● **Exercise objective**: Pull every line containing the word "Import" from the records.

● **Entries supplied**:
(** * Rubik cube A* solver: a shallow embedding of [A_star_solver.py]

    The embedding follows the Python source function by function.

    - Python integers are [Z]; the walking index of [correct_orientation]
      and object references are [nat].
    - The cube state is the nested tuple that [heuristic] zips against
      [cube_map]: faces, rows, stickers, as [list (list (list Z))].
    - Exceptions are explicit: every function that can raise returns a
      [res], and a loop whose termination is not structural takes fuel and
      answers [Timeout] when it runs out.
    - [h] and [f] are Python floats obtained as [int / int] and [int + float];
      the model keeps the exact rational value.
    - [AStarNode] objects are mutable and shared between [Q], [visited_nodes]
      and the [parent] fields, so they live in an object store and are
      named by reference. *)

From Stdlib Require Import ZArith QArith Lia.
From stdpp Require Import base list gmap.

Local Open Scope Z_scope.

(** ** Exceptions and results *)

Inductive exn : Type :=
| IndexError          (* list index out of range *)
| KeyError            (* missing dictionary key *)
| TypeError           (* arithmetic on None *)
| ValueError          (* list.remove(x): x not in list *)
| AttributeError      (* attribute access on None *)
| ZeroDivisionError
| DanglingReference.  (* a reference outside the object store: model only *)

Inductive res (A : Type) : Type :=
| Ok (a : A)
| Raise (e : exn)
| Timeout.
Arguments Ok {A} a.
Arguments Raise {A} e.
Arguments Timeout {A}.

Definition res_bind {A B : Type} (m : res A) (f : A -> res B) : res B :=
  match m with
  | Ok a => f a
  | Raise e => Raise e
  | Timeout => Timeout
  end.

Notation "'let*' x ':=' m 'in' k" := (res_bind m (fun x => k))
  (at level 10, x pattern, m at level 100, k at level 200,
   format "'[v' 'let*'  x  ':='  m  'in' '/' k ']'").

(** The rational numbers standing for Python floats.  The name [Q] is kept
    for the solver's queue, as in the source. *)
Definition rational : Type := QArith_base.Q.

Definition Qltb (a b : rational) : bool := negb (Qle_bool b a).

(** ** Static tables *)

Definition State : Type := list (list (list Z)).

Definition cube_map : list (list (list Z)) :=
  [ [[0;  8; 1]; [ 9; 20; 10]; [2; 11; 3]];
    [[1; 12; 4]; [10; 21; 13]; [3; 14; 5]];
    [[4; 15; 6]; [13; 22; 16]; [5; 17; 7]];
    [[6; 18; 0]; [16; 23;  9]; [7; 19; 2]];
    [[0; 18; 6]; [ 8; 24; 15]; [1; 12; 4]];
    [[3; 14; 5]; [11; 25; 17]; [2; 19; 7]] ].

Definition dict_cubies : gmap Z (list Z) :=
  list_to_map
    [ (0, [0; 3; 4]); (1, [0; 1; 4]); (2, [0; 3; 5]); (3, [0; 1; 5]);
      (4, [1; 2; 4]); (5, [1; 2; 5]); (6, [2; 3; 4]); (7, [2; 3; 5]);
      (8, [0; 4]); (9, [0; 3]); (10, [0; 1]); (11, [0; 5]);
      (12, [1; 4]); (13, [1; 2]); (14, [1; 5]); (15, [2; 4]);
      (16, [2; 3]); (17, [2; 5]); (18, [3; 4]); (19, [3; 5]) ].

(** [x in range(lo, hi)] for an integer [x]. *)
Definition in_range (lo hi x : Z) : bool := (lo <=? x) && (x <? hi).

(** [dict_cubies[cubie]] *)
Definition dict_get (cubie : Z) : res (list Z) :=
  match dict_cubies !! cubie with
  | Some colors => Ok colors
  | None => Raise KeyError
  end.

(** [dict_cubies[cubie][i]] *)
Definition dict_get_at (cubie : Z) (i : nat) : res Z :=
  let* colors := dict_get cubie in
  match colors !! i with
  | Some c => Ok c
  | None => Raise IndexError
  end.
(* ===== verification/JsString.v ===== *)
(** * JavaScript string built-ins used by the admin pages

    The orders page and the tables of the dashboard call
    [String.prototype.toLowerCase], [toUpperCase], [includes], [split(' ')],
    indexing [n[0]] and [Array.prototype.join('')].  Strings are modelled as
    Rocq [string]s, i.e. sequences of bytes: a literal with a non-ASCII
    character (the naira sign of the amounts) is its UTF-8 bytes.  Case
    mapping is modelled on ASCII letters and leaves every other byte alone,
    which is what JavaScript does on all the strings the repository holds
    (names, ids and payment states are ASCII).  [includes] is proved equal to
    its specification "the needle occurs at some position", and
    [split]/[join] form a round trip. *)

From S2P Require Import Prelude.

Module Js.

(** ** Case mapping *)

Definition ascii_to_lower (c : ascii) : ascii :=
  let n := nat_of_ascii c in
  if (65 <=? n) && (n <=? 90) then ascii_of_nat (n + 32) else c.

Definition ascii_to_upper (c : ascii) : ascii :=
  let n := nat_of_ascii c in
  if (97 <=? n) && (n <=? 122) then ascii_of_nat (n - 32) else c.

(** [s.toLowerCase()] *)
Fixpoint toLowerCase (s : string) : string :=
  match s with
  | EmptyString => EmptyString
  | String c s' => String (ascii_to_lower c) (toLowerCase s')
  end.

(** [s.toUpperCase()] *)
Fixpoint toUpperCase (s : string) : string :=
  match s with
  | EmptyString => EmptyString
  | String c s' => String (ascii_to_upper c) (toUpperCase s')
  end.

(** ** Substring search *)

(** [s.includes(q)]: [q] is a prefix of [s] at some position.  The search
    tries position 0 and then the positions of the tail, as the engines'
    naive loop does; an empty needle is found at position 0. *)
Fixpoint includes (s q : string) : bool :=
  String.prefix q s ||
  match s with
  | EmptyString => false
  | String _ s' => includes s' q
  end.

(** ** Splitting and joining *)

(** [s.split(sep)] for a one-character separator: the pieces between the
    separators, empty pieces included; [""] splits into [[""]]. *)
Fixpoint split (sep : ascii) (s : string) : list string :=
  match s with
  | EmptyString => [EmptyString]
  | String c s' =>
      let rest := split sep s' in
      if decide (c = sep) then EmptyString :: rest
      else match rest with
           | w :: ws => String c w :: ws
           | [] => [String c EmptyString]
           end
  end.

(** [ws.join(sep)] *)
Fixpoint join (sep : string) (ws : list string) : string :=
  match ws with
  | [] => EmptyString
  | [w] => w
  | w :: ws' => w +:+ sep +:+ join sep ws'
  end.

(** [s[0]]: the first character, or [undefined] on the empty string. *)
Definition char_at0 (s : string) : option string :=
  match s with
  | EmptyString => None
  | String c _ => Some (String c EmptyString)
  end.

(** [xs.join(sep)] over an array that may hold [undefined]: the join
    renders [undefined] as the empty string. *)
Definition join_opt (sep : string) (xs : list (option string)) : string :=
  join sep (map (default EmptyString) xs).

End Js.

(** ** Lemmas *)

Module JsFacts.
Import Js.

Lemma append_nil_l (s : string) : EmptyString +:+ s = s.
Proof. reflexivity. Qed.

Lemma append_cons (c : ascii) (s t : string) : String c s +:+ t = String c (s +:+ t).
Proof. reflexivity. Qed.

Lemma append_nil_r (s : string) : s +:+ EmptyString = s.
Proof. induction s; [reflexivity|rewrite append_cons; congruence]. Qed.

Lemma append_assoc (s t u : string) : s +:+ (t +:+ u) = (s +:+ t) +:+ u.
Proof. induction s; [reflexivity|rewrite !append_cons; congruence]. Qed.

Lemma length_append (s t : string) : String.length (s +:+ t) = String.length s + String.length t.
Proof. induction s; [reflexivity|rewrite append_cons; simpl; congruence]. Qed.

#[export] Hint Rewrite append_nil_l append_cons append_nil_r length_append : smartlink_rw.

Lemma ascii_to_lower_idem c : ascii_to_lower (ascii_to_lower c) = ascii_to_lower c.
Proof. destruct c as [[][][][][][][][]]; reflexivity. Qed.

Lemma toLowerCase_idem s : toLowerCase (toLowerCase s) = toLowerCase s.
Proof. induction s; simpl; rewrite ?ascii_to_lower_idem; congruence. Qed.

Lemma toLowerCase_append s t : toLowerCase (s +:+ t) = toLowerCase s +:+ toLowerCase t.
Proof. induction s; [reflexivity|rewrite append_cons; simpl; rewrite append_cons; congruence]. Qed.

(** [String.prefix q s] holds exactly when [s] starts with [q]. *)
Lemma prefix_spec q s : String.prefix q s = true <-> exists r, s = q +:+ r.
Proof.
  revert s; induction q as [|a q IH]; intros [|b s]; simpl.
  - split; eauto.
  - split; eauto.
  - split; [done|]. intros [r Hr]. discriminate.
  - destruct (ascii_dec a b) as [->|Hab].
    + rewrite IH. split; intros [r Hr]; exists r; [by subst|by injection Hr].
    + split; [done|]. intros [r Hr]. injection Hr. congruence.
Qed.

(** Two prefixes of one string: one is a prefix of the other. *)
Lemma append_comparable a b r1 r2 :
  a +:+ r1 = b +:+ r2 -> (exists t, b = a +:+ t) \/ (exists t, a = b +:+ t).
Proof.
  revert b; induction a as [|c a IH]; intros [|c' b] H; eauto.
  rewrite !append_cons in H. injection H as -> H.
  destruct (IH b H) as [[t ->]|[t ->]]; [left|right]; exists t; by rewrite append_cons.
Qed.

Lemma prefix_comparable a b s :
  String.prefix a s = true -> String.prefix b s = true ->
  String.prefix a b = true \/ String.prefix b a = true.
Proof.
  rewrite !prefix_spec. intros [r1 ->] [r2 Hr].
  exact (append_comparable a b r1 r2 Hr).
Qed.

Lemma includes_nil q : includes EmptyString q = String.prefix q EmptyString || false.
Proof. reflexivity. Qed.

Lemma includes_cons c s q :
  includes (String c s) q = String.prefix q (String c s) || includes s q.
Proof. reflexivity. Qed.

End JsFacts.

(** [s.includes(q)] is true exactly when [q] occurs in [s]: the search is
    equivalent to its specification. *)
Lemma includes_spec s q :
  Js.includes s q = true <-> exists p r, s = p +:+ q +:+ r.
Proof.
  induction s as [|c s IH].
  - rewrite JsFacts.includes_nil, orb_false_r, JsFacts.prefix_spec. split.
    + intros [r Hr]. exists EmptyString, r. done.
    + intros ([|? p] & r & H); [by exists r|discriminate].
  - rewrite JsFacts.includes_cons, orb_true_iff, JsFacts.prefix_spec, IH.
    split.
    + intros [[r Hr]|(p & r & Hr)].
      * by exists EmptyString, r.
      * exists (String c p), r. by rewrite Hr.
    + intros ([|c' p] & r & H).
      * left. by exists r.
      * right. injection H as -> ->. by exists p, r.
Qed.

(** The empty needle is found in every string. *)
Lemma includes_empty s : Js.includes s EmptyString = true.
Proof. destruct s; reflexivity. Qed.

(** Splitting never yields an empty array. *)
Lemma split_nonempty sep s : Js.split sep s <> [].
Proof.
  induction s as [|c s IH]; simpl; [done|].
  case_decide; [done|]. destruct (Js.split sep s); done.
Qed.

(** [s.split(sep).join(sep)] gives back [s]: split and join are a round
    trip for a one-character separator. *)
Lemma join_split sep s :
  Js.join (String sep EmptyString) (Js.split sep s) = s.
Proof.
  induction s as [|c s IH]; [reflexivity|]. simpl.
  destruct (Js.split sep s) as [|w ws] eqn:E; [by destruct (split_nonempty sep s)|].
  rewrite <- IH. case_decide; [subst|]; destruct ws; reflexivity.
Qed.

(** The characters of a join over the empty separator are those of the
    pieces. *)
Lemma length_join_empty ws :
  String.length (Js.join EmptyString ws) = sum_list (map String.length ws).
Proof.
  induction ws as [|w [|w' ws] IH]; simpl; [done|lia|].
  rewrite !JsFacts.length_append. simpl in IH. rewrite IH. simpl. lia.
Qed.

● **Result for this exercise**:
From Stdlib Require Import ZArith QArith Lia.
From stdpp Require Import base list gmap.
From S2P Require Import Prelude.
Import Js.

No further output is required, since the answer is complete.